The full statement read:
The African Democratic Congress (ADC) calls on the Federal Government to urgently clarify the contents and implications of the recently signed health cooperation Memorandum of Understanding (MoU) between Nigeria and the United States, following clearly conflicting public descriptions of the agreement issued by both governments.
While the Federal Government has presented the MoU as a technical and inclusive framework aimed at strengthening health security, expanding primary healthcare, and increasing domestic health financing, official statements released by the United States Embassy describe the same agreement in materially different terms. The U.S. characterisation introduces religious, identity-based framing, indicating that spending under the MoU should be targeted at health institutions backed by a particular religion only.
It is the ADC’s considered view that the Nigerian government should not enter into any agreement that is sectional or potentially inimical to Nigeria’s constitutional commitment to inclusion and national unity. We find it particularly curious that these troubling conditionalities, including those that grant the United States unilateral powers of termination, are conspicuously missing from the Federal Government’s public rendering of the agreement.
The ADC believes that this divergence is not a mere communications issue. Instead, it appears calculated to avoid public scrutiny, thereby raising fundamental questions about transparency, constitutional compliance, and Nigeria’s sovereignty. Nigerians are entitled to know which version of this agreement reflects the actual terms that were signed, and why such consequential differences exist between Abuja’s account and Washington’s.
The ADC affirms its support for foreign assistance and bilateral cooperation to strengthen Nigeria’s healthcare system, but insists that such partnerships must respect Nigeria’s diversity and must comply with our constitutional provisions prohibiting discrimination on the basis of religion or ethnicity.
For the avoidance of doubt, Section 42(1) states: “No citizen of Nigeria shall be discriminated against on the grounds of place of origin, sex, religion, or political opinion.” Similarly, Sections 15 and 17 impose a duty on the state to promote national integration, eliminate discrimination, and guarantee equality of rights and opportunities for all citizens.
Therefore, any international agreement, or public framing of such an agreement, that appears to introduce identity-based distinctions into the provision of public services raises serious constitutional and national cohesion concerns. We are particularly at a loss as to why the Nigerian Government would enter into such an agreement, especially considering that Nigeria is reportedly committing more resources under the arrangement.

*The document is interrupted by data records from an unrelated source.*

Lemma manager_step_ok sanitize x y : manager_step sanitize orderly x y → manager_ok x.1 → manager_ok y.1.
Proof.
  intros Hstep Hok. destruct Hstep as [clock s lost name allow_grace params Hr|clock s lost name allow_grace params Hr|s lost addr|s lost handle|s lost addr kind priority|
    s lost addr key [Ha Hk]|s lost addr key priority kind Ha|clock s lost provider owner ttl|clock s lost owner|clock s lost provider owner|clock s lost input c m E|
    s lost provider b m E|s lost inputs options referenced Href|s lost referenced Href]; cbn [fst] in *.
  - destruct (busy_start clock s Hok) as [V Hb]. eapply outcome_manager_ok; [exact Hr|by eapply acquire_outcome].
  - destruct (busy_start clock s Hok) as [V Hb]. eapply outcome_manager_ok; [exact Hr|by eapply exact_outcome].
  - destruct Hok as [V HV]. unfold active_release_connection, release_connection. destruct (release_single _ addr) as [[c released]|] eqn:E.
    + destruct (release_single_step V _ _ _ _ (po_table _ _ _ HV) E) as (V' & Hd & Hs). by eapply table_operation_ok.
    + destruct (release_shared_step V _ addr (po_table _ _ _ HV)) as (V' & Hd & Hs). destruct (release_shared _ _). by eapply table_operation_ok.
  - destruct Hok as [V HV]. unfold active_release_handle. destruct (release_handle_step V _ (client_id handle) (allocation_id handle) (po_table _ _ _ HV)) as (V' & Hd & Hs).
    destruct (release_handle _ _ _). by eapply table_operation_ok.
  - destruct Hok as [V HV]. unfold active_reclassify_connection. destruct (reclassify_connection_step V _ addr kind priority (po_table _ _ _ HV)) as (V' & Hd & Hs).
    destruct (reclassify_connection _ _ _ _) as [c b]. eapply (table_operation_ok s (with_connections s c) c [] V V'); done.
  - destruct Hok as [V HV]. unfold active_make_shared_connection. destruct (make_shared_step V _ addr key (po_table _ _ _ HV) Ha Hk) as (V' & Hd & Hs).
    destruct (make_shared_connection _ _ _) as [[c released] tokens]. by eapply table_operation_ok.
  - unfold active_add_shared_connection. destruct (add_shared_connection _ _ _ _ _) as [c|] eqn:E; [|done]. destruct Hok as [V HV].
    destruct (add_shared_step V _ _ _ _ _ _ (po_table _ _ _ HV) Ha E) as (V' & Hd & Hs).
    eapply (table_operation_ok s (with_connections s c) c [] V V'); done.
  - destruct Hok as [V HV]. exists V. by eapply pending_frame; [..|exact HV].
  - destruct Hok as [V HV]. exists V. by eapply pending_frame; [..|exact HV].
  - destruct Hok as [V HV]. exists V. eapply pending_frame; [..|exact HV];
      unfold reserved_capacity_blocks_next, reservation_capacity_usage; repeat case_match; simplify_eq; done.
  - destruct Hok as [V [Ht Hp Hi Hc]]. exists V. constructor; [done|done|done|]. by eapply accounted_next.
  - destruct Hok as [V [Ht Hp Hi Hc]]. exists V. constructor; [done|done|done|]. by eapply accounted_over_limit.
  - apply reconcile_ok; [|done]. destruct Hok as [V [Ht Hp Hi Hc]]. exists V. constructor; [done|done|done|]. by apply accounted_update.
  - by apply reconcile_ok.
Qed.
(** X12: for every angle that is not a multiple of 64 (the table step), the
    cosine is even and the sine is odd: the evaluator at -angle returns
    (cos, -sin). *)
Theorem trig_negated_angle (angle : Z) :
  in_int16 angle -> angle mod 64 <> 0 ->
  exists tc,
    lw_math_trig_functions angle = Some tc /\
    lw_math_trig_functions (- angle) = Some {| cos := cos tc; sin := - sin tc |}.
Proof.
  intros Ha Hm.
  destruct (lw_math_trig_functions_bounded angle Ha) as (tc & Htc & _).
  exists tc. split; [exact Htc|].
  rewrite lw_math_trig_functions_at_index in *.
  rewrite trig_index_neg by trivial.
  rewrite trig_at_index_mirror by (apply trig_index_range; trivial).
  rewrite Htc. reflexivity.
Qed.

Lemma trig_negated_angle_witness :
  in_int16 12345 /\ 12345 mod 64 <> 0 /\
  exists tc,
    lw_math_trig_functions 12345 = Some tc /\
    lw_math_trig_functions (- 12345) = Some {| cos := cos tc; sin := - sin tc |}.
Proof.
  assert (H : in_int16 12345) by (unfold in_int16; lia).
  assert (Hm : 12345 mod 64 <> 0) by (vm_compute; discriminate).
  split; [exact H|]. split; [exact Hm|].
  exact (trig_negated_angle 12345 H Hm).
Defined.
Lemma Tag_transport_error_panics_witness :
  DockerRegistryTagger_Tag (ext := Demo.put_refused) Demo.registry_tagger
    "ejholmes/docker-statsd" "1234" "long-f1fb3b0" Demo.mem0 =
  Panics NilDereference (mkMem [] [tag_call "1234" "long-f1fb3b0"]).
Proof.
  apply (Tag_transport_error_panics (ext := Demo.put_refused) Demo.registry_tagger
           "ejholmes/docker-statsd" "1234" "long-f1fb3b0" "dial tcp: connection refused"
           (mkRequest "PUT"
              "https://quay.io/v1/repositories/ejholmes/docker-statsd/tags/long-f1fb3b0"
              (dquote ++ "1234" ++ dquote) [] None));
    reflexivity.
Defined.

Lemma Resolve_ignores_status_witness :
  DockerRegistryTagResolver_Resolve (ext := Demo.get_500) Demo.registry_resolver
    "ejholmes/docker-statsd" "latest" Demo.mem0 =
  Returns ("Internal Server Error", None) (mkMem [] [resolve_call]).
Proof.
  apply (Resolve_ignores_status (ext := Demo.get_500) Demo.registry_resolver
           "ejholmes/docker-statsd" "latest" "Internal Server Error"
           (mkResponse 500 "500 Internal Server Error"
              (dquote ++ "Internal Server Error" ++ dquote)));
    reflexivity.
Defined.

(** Only the sink is configured, with the GitHub implementation: the tags go
    to the default resolver and tagger, and the run returns nil. *)
Lemma nil_fields_fall_back_witness :
  LoadImageTags (Demo.sink_only Demo.happy) "latest" "ejholmes/docker-statsd" "long-f1fb3b0"
    ([], Demo.mem0) =
  Returns (None,
           mkQuayd (Quayd_StatusesRepository (Demo.sink_only Demo.happy))
                   (Some DefaultTagger) (Some DefaultTagResolver))
    ([ResolveCall "ejholmes/docker-statsd" "latest";
      TagCall "ejholmes/docker-statsd" EmptyString "long-f1fb3b0";
      TagCall "ejholmes/docker-statsd" EmptyString EmptyString], Demo.mem0).
Proof.
  exact (proj1 (proj2 (proj2 (proj2 (proj2
    (nil_fields_fall_back (Demo.sink_only Demo.happy) "latest" "ejholmes/docker-statsd"
       "long-f1fb3b0" "https://quay.io/repository/ejholmes/docker-statsd/build/1"
       "success" [] Demo.mem0)))))
    (Quayd_StatusesRepository (Demo.sink_only Demo.happy))).
Defined.

Lemma tagger_only_returns :
  (forall repo commit url state,
     total (Handle (Demo.tagger_only Demo.happy) repo commit url state))
  /\ (forall tag repo commit,
        total (LoadImageTags (Demo.tagger_only Demo.happy) tag repo commit)).
Proof.
  apply configured_total_returns.
  repeat split; simpl; try discriminate.
  intros t [= <-] repo imageID tag m. eexists _, _. cbv. reflexivity.
Qed.

(** With only the tagger configured, the status goes to the default sink
    and the default resolver gives the empty image id. *)
Example tagger_only_run :
  HandleEvent (Demo.tagger_only Demo.happy) (Demo.event "success") "latest" ([], Demo.mem0) =
  Returns (Finished None,
           mkQuayd None (Some (as_iface Demo.registry_tagger)) (Some DefaultTagResolver))
    ([CreateCall success_status;
      ResolveCall "ejholmes/docker-statsd" "latest";
      TagCall "ejholmes/docker-statsd" EmptyString "long-f1fb3b0";
      TagCall "ejholmes/docker-statsd" EmptyString EmptyString],
     mkMem [success_status] [tag_call EmptyString "long-f1fb3b0"; tag_call EmptyString EmptyString]).
Proof. reflexivity. Qed.

(** What the unchecked status leads to: the text of a 500 answer is used as
    the image id of both tag writes. *)
Example LoadImageTags_tags_error_text :
  calls_of (LoadImageTags (Demo.production Demo.get_500) "latest" "ejholmes/docker-statsd"
              "long-f1fb3b0" ([], Demo.mem0)) =
  [ResolveCall "ejholmes/docker-statsd" "latest";
   TagCall "ejholmes/docker-statsd" "Internal Server Error" "long-f1fb3b0";
   TagCall "ejholmes/docker-statsd" "Internal Server Error" "Internal Server Error"].
Proof. reflexivity. Qed.

(** The sink's failure ends the pipeline before the resolver is reached. *)
Example status_failure_aborts :
  HandleEvent (W := Demo.World)
    (mkQuayd (Some {| Create := fun _ => ret (Some "401 Bad credentials") |}) None None)
    (Demo.event "success") "latest" ([], Demo.mem0) =
  Returns (Finished (Some "401 Bad credentials"),
           mkQuayd (Some {| Create := fun _ => ret (Some "401 Bad credentials") |}) None None)
    ([CreateCall success_status], Demo.mem0).
Proof. reflexivity. Qed.

(** * Further properties *)

(** ** [strings.Split], as used by [Create] and [New] *)

Lemma Split_nonempty (s : string) (sep : ascii) : strings_Split s sep <> [].
Proof. rewrite Split_unfold. discriminate. Qed.

Lemma Join_cons (x y : string) (l : list string) (sep : ascii) :
  strings_Join (x :: y :: l) sep = x ++ String sep (strings_Join (y :: l) sep).
Proof. reflexivity. Qed.

(** X1: splitting loses nothing.  Joining the segments of [s] with the
    separator gives [s] back, no segment holds the separator, and there is
    one segment more than there are separators (so never none). *)
Theorem Split_Join (s : string) (sep : ascii) :
  strings_Join (strings_Split s sep) sep = s
  /\ Forall (fun x => no_sep sep x = true) (strings_Split s sep)
  /\ length (strings_Split s sep) = S (count_sep sep s).
Proof.
  induction s as [|c s (IHj & IHf & IHl)]; simpl.
  - repeat split. repeat constructor.
  - destruct (Ascii.eqb_spec c sep) as [->|Hne].
    + pose proof (Split_nonempty s sep) as Hn.
      destruct (strings_Split s sep) as [|x xs] eqn:E; [contradiction|].
      rewrite Join_cons, IHj. repeat split.
      * constructor; [reflexivity|assumption].
      * simpl in *. lia.
    + pose proof (Split_nonempty s sep) as Hn.
      destruct (strings_Split s sep) as [|x xs] eqn:E; [contradiction|].
      repeat split.
      * destruct xs as [|y ys]; simpl in *; [congruence|].
        change (String c (x ++ String sep (strings_Join (y :: ys) sep)) = String c s).
        f_equal. exact IHj.
      * inversion IHf as [|? ? Hx Hxs]; subst. constructor; [|assumption].
        simpl. destruct (Ascii.eqb_spec c sep); [contradiction|]. exact Hx.
      * simpl in *. lia.
Qed.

The MoU states that the United States is expected to provide approximately two billion dollars in grant support over five years, while Nigeria has reportedly committed close to three billion dollars in domestic health financing over the same period. It is difficult to justify an arrangement in which Nigeria bears the larger financial burden, yet decisions regarding target beneficiaries and the discretion to pause or terminate cooperation appear to rest outside the country.
Healthcare is a core public good that must remain neutral, inclusive, and universally accessible. The injection of identity considerations into health financing or security-linked performance assessments risks politicising care delivery, undermining public trust, and exposing already vulnerable institutions and workers to avoidable tension and danger.

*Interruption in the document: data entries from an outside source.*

(** * scripts/demo.py: a shallow embedding and its specification

    The script prints a banner, checks that [Cargo.toml] exists in the
    working directory, prints an indented preview of the directory tree and
    then several fixed lists of text.  It also defines a helper,
    [run_command], that shells out and prints what the child wrote.

    Python strings are byte strings here (UTF-8, as the source file is
    encoded); standard output is the sequence of [print] calls, each taken
    to succeed; exceptions are an explicit outcome; the file system is the
    tree below the working directory, each directory with its entries in
    enumeration order. *)

From Stdlib Require Import String Ascii List Arith Bool Lia ZArith.
From Stdlib Require Import DecimalString.
Import ListNotations.
Open Scope string_scope.
Open Scope list_scope.

Set Warnings "-register-all".

(** ** Python string operations used by the script *)

Module Str.

(** [s * n] *)
Fixpoint mul (s : string) (n : nat) : string :=
  match n with
  | O => ""
  | S k => s ++ mul s k
  end.

(** [s.replace(old, new)] for a one-character [old]. *)
Fixpoint replace (s : string) (old : ascii) (new : string) : string :=
  match s with
  | EmptyString => ""
  | String c r =>
      if Ascii.eqb c old then new ++ replace r old new
      else String c (replace r old new)
  end.

(** [s.count(sub)] for a one-character [sub]. *)
Fixpoint count (s : string) (sub : ascii) : nat :=
  match s with
  | EmptyString => 0
  | String c r => (if Ascii.eqb c sub then 1 else 0) + count r sub
  end.

(** [s.startswith(p)] *)
Definition startswith (s p : string) : bool := String.prefix p s.

(** [s.endswith(x)]: [s] is at least as long as [x] and its last
    [len(x)] characters are [x]. *)
Definition endswith (s x : string) : bool :=
  Nat.leb (String.length x) (String.length s) &&
  String.eqb (String.substring (String.length s - String.length x)
                               (String.length x) s) x.

(** [s.endswith(tuple)]: some member of the tuple is a suffix. *)
Definition endswith_any (s : string) (xs : list string) : bool :=
  existsb (endswith s) xs.

(** [str(i)] for a non-negative integer. *)
Definition of_nat (n : nat) : string :=
  NilEmpty.string_of_uint (Nat.to_uint n).

(** Format specification [{i:2d}]: decimal, right-aligned in a field of
    width two, padded with spaces. *)
Definition fmt_2d (n : nat) : string :=
  let d := of_nat n in
  mul " " (2 - String.length d) ++ d.

(** Truthiness of a string: non-empty. *)
Definition truthy (s : string) : bool :=
  match s with
  | EmptyString => false
  | String _ _ => true
  end.

End Str.

(** The double-quote character, which two of the script's literals contain. *)
Definition dq : string := String (ascii_of_nat 34) "".


(** ** Paths ([posixpath]) *)

Definition os_sep : ascii := "/"%char.

(** [os.path.join(a, b)] for two components. *)
Definition join (a b : string) : string :=
  if Str.startswith b "/" then b
  else if String.eqb a "" || Str.endswith a "/" then a ++ b
  else a ++ "/" ++ b.

(** [os.path.basename(p)]: what follows the last separator. *)
Fixpoint basename (p : string) : string :=
  match p with
  | EmptyString => ""
  | String c r =>
      if Nat.ltb 0 (Str.count r os_sep) then basename r
      else if Ascii.eqb c os_sep then r else p
  end.

(** ** The environment of one run *)

(** An entry of a directory, in the order [os.scandir] enumerates them. *)
Inductive node : Type :=
| File (name : string)
    (** a regular file, or a symlink that resolves to one *)
| Dangling (name : string)
    (** a broken symlink: [is_dir()] is false, [os.path.exists] is false *)
| Dir (name : string) (entries : list node)
    (** a directory and its own enumeration *)
| DirLink (name : string).
    (** a symlink to a directory: listed among [dirs], and not entered
        since [followlinks] is left at [False]; a directory that cannot be
        read behaves alike, [os.walk] ignoring the error *)

Definition node_name (n : node) : string :=
  match n with
  | File s | Dangling s | Dir s _ | DirLink s => s
  end.

Definition is_dir (n : node) : bool :=
  match n with
  | Dir _ _ | DirLink _ => true
  | File _ | Dangling _ => false
  end.

(** [subprocess.CompletedProcess] with [capture_output=True, text=True]. *)
Record CompletedProcess : Type := {
  returncode : Z;
  stdout : string;
  stderr : string
}.

(** What can be raised.  [except Exception] catches the instances of
    [Exception]; [KeyboardInterrupt] derives from [BaseException] only. *)
Inductive exn : Type :=
| ExceptionInst (str : string)   (** [str] is [str(e)] *)
| KeyboardInterrupt.

Definition is_Exception (e : exn) : bool :=
  match e with
  | ExceptionInst _ => true
  | KeyboardInterrupt => false
  end.

Definition exn_str (e : exn) : string :=
  match e with
  | ExceptionInst s => s
  | KeyboardInterrupt => ""
  end.

Record world : Type := {
  cwd : list node;                                  (** the working directory *)
  argv : list string;                               (** [sys.argv] *)
  subprocess_run : string -> exn + CompletedProcess (** a shell command's fate *)
}.

(** ** Programs: a trace of effects and an outcome *)

Inductive event : Type :=
| Print (line : string)     (** one [print] call: the text, then a newline *)
| Exists (path : string)    (** an [os.path.exists] query *)
| Walk (top : string)       (** a directory traversal was started *)
| Spawn (cmd : string).     (** a call of [subprocess.run] with [shell=True],
                                whether or not a process comes to exist *)

Inductive outcome (A : Type) : Type :=
| Return (a : A)
| Raise (e : exn).
Arguments Return {A} a.
Arguments Raise {A} e.

Definition prog (A : Type) : Type := world -> list event * outcome A.

Definition ret {A} (a : A) : prog A := fun _ => ([], Return a).

Definition bind {A B} (m : prog A) (k : A -> prog B) : prog B :=
  fun w =>
    match m w with
    | (t, Return a) => let (t', o) := k a w in (t ++ t', o)
    | (t, Raise e) => (t, Raise e)
    end.

Notation "x <- m ;; k" := (bind m (fun x => k))
  (at level 61, m at next level, right associativity).
Notation "m ;; k" := (bind m (fun _ => k))
  (at level 61, right associativity).

(** [for x in xs: body] *)
Fixpoint for_ {A} (xs : list A) (body : A -> prog unit) : prog unit :=
  match xs with
  | [] => ret tt
  | x :: r => body x ;; for_ r body
  end.

(** [try: body  except Exception as e: handler] *)
Definition try_except_Exception {A} (body : prog A) (handler : exn -> prog A)
  : prog A :=
  fun w =>
    match body w with
    | (t, Return a) => (t, Return a)
    | (t, Raise e) =>
        if is_Exception e
        then let (t', o) := handler e w in (t ++ t', o)
        else (t, Raise e)
    end.

Definition events {A} (m : prog A) (w : world) : list event := fst (m w).
Definition result {A} (m : prog A) (w : world) : outcome A := snd (m w).

(** The texts of the [print] calls of a trace, in order, and the bytes they
    put on standard output.  A text is one line of output, unless it holds
    a newline itself. *)
Fixpoint printed (t : list event) : list string :=
  match t with
  | [] => []
  | Print s :: r => s :: printed r
  | _ :: r => printed r
  end.

Definition newline : string := String (ascii_of_nat 10) "".

Fixpoint render (ls : list string) : string :=
  match ls with
  | [] => ""
  | l :: r => l ++ newline ++ render r
  end.

Definition stdout_lines {A} (m : prog A) (w : world) : list string :=
  printed (events m w).
Definition stdout_bytes {A} (m : prog A) (w : world) : string :=
  render (stdout_lines m w).

(** The status the interpreter exits with once the module body ends. *)
Definition exit_code (o : outcome unit) : Z :=
  match o with
  | Return _ => 0
  | Raise (ExceptionInst _) => 1
  | Raise KeyboardInterrupt => 130
  end.

(** ** Primitives *)

(** [print(s)] on a standard output that takes the text; [print_to] below
    is [print] on one that may refuse it. *)
Definition print (s : string) : prog unit := fun _ => ([Print s], Return tt).

(** [print(a, b)]: the arguments separated by one space. *)
Definition print2 (a b : string) : prog unit := print (a ++ " " ++ b).

(** [os.path.exists(name)] for a name relative to the working directory. *)
Definition exists_in (es : list node) (name : string) : bool :=
  existsb (fun n => match n with
                    | Dangling _ => false
                    | _ => String.eqb (node_name n) name
                    end) es.

Definition os_path_exists (name : string) : prog bool :=
  fun w => ([Exists name], Return (exists_in (cwd w) name)).

(** [os.walk]: top-down, one triple [(root, dirs, files)] per directory
    entered, sub-directories in enumeration order. *)
Definition triple : Type := string * list string * list string.

Definition dirs_of (es : list node) : list string :=
  map node_name (filter is_dir es).
Definition files_of (es : list node) : list string :=
  map node_name (filter (fun n => negb (is_dir n)) es).

Fixpoint walk_node (top : string) (n : node) : list triple :=
  match n with
  | Dir name es =>
      let root := join top name in
      (root, dirs_of es, files_of es) :: flat_map (walk_node root) es
  | _ => []
  end.

Definition walk_dir (root : string) (es : list node) : list triple :=
  (root, dirs_of es, files_of es) :: flat_map (walk_node root) es.

(** [os.walk(".")]; any other top is not resolved by this model and, errors
    being ignored by [os.walk], yields nothing. *)
Definition os_walk (top : string) : prog (list triple) :=
  fun w => ([Walk top],
            Return (if String.eqb top "." then walk_dir top (cwd w) else [])).

Definition subprocess_run_shell (cmd : string) : prog CompletedProcess :=
  fun w => ([Spawn cmd],
            match subprocess_run w cmd with
            | inl e => Raise e
            | inr r => Return r
            end).

(** [enumerate(xs, start)] *)
Definition enumerate {A} (xs : list A) (start : nat) : list (nat * A) :=
  combine (seq start (List.length xs)) xs.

The ADC therefore calls on the Federal Government to come clean by publishing the full text of the signed MoU, including any annexes or accompanying instruments, and to clearly explain whether the identity-based and security-linked elements referenced by the United States form part of the agreement Nigeria actually signed or exist solely within foreign policy interpretations. Nigerians also deserve a clear explanation of how this agreement aligns with the Constitution and preserves Nigeria’s sovereign authority over its public policy choices.